■ Brief
Copy out each line of the data holding "Hout".

Data supplied below:

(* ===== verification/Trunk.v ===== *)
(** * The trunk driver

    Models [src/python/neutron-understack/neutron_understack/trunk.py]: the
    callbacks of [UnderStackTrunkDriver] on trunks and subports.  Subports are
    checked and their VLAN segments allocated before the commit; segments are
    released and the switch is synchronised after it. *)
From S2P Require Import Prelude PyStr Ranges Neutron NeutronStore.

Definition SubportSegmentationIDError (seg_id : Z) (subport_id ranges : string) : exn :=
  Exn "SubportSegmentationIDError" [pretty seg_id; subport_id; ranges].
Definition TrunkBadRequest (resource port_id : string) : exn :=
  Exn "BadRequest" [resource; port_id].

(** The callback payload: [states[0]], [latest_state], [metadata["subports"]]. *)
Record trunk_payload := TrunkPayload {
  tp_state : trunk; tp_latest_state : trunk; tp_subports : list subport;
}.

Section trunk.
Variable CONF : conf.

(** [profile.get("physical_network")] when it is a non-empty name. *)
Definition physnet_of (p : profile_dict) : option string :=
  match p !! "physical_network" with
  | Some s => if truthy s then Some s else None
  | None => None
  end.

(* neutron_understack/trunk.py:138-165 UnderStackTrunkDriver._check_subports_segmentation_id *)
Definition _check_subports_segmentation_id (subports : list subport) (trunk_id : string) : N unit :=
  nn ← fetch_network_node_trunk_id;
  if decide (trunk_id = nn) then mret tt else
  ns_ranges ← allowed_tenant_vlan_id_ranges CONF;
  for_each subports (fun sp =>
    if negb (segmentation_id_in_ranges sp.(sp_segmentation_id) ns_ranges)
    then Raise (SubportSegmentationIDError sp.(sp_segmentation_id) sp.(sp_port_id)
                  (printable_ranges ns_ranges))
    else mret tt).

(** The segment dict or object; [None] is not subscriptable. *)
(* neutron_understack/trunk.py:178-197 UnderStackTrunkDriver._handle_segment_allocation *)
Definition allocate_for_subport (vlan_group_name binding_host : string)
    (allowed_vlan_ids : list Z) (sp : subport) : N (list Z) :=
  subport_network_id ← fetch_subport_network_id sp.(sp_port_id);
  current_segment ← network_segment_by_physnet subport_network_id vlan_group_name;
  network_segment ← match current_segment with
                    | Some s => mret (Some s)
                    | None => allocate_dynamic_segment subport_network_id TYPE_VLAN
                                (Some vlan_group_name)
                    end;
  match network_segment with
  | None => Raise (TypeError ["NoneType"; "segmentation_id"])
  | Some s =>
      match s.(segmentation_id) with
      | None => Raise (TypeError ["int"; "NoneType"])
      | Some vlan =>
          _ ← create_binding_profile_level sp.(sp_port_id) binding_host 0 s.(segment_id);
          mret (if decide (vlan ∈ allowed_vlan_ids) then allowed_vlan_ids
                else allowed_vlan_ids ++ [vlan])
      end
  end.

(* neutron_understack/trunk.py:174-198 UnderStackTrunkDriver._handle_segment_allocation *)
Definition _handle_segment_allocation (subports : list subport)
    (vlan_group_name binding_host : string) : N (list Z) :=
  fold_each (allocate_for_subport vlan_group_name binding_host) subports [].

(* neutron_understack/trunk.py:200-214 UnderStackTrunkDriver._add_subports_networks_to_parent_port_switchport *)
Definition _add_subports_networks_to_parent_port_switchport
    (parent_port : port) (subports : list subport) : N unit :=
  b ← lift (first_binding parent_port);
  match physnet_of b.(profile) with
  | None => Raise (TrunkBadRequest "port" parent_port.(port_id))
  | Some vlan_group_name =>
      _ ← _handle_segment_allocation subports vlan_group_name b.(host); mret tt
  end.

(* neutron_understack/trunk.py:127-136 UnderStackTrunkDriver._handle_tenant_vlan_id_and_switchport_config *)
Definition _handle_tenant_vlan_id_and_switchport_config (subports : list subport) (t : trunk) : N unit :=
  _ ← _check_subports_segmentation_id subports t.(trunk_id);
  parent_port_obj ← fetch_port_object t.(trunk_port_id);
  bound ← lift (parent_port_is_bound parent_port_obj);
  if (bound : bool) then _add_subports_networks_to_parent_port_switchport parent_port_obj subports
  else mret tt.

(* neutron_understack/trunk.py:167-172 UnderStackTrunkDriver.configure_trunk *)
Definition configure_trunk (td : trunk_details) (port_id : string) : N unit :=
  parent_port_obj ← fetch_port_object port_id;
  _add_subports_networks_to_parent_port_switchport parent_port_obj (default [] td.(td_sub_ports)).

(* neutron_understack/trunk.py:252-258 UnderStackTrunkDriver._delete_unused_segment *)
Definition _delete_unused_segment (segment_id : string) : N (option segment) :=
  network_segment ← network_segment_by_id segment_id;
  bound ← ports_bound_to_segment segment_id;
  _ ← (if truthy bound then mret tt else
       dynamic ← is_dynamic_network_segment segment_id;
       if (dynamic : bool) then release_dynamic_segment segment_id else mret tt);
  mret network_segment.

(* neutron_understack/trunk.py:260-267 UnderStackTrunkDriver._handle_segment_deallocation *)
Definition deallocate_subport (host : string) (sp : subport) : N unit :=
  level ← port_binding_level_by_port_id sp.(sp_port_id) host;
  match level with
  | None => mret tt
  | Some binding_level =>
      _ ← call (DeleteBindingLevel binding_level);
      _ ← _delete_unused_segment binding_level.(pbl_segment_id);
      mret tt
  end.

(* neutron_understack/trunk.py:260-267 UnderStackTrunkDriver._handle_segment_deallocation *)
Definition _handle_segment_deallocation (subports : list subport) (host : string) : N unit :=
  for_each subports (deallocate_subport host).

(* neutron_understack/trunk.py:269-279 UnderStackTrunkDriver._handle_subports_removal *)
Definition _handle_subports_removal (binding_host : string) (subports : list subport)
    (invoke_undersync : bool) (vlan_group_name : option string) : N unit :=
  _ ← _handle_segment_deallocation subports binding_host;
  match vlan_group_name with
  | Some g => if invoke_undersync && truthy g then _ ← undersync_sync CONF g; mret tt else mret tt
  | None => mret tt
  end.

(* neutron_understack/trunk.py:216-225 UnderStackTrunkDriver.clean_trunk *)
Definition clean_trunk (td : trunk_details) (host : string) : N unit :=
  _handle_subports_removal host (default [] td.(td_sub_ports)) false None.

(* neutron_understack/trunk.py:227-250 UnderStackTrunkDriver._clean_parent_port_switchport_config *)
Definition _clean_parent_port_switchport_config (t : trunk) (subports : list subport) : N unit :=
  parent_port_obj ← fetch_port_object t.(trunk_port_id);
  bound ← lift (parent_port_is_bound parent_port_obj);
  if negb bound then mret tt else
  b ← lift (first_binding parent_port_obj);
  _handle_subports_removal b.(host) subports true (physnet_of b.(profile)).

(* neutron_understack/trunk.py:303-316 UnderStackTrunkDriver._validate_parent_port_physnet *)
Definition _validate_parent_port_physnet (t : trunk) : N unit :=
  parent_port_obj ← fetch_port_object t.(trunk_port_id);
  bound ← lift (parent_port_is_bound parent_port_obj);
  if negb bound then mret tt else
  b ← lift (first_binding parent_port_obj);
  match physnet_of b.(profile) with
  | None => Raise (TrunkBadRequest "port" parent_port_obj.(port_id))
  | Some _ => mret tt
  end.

End of Data supplied.
Data supplied below:

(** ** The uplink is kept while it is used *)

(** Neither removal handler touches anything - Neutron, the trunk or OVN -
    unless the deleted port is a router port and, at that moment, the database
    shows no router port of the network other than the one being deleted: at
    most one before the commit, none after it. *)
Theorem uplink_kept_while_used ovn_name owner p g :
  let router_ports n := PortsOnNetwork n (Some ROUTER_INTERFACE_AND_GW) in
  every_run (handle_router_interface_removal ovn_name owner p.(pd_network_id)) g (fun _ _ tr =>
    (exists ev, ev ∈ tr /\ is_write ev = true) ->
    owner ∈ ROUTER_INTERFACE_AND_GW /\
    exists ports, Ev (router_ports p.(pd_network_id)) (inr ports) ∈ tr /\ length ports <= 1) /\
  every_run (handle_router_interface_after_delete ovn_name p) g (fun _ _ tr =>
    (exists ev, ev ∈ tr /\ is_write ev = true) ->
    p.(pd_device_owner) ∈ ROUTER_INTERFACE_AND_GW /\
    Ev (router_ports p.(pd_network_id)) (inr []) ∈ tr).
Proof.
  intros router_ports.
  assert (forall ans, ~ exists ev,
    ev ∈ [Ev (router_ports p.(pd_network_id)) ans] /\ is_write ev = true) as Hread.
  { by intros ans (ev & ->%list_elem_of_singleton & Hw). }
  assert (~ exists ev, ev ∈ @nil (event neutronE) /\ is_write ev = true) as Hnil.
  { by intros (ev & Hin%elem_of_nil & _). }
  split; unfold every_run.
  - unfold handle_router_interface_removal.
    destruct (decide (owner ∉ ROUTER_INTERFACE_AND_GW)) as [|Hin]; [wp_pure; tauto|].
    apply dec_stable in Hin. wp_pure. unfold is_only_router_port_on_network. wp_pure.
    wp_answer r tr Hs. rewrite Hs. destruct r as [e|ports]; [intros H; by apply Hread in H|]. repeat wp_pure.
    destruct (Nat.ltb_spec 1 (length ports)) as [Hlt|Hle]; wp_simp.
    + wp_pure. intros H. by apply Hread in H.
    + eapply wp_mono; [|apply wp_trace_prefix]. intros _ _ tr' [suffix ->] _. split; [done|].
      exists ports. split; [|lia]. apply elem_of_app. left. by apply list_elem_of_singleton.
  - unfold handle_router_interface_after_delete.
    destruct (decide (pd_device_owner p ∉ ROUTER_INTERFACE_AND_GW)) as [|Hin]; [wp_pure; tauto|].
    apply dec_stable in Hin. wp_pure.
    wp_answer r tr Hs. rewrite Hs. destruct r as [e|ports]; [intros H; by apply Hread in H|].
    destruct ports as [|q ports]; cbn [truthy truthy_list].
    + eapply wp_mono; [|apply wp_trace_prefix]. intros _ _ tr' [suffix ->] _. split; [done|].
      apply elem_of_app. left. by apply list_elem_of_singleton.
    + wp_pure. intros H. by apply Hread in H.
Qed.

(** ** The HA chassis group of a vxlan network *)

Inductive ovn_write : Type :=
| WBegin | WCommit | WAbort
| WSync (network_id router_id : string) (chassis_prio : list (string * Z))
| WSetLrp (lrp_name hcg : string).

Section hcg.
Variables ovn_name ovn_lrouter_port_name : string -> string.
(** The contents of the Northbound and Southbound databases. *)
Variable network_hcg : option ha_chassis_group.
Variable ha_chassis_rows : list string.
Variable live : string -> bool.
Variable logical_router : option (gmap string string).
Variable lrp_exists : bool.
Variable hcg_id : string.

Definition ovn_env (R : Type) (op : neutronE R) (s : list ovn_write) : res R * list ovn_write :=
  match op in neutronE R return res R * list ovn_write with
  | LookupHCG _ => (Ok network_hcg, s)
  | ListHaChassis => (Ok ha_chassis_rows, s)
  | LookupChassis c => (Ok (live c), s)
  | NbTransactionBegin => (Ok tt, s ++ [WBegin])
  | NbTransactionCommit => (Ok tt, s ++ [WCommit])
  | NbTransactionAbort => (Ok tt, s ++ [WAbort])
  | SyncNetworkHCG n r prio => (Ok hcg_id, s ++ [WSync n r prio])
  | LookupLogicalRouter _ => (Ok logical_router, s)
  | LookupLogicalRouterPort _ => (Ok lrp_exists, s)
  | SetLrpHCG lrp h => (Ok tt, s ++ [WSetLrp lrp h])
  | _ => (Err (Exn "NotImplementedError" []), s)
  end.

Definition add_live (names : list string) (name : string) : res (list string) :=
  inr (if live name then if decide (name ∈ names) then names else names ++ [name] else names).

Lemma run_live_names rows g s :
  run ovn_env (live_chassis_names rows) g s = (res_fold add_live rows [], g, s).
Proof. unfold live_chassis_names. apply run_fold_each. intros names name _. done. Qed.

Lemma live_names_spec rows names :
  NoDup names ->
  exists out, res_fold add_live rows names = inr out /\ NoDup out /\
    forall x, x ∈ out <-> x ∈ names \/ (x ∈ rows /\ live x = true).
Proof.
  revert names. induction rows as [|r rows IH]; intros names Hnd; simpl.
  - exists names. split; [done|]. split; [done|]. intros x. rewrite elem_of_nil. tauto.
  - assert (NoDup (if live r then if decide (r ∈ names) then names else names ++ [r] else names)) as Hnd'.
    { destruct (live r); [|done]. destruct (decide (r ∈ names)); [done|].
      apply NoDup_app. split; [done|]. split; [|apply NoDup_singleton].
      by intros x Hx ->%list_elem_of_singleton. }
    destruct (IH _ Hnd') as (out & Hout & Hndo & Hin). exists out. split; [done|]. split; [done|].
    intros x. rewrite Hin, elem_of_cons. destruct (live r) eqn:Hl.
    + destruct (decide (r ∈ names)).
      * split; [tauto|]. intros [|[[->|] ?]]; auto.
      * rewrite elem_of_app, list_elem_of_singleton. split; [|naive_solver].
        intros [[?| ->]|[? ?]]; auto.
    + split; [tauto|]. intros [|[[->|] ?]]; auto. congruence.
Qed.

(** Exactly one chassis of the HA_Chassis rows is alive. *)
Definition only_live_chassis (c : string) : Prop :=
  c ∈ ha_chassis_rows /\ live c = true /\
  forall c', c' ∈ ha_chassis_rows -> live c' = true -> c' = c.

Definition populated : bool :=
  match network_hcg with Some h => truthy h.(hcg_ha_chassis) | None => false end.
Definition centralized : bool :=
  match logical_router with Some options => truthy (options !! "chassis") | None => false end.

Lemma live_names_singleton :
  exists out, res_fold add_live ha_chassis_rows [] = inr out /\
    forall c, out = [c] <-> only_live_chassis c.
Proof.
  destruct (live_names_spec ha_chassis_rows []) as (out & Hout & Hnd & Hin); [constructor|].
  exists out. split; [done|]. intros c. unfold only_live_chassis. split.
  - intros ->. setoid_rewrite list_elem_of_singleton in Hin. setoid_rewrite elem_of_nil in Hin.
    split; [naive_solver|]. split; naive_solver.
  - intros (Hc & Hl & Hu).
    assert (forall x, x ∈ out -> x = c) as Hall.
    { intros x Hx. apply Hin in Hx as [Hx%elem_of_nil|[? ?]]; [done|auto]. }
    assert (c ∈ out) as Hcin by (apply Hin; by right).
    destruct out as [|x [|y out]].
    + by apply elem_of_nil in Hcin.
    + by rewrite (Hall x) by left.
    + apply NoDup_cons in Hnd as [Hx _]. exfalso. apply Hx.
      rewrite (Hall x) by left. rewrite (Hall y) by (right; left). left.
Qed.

End of Data supplied.

■ Reply
    destruct (IH _ Hnd') as (out & Hout & Hndo & Hin). exists out. split; [done|]. split; [done|].
  destruct (live_names_spec ha_chassis_rows []) as (out & Hout & Hnd & Hin); [constructor|].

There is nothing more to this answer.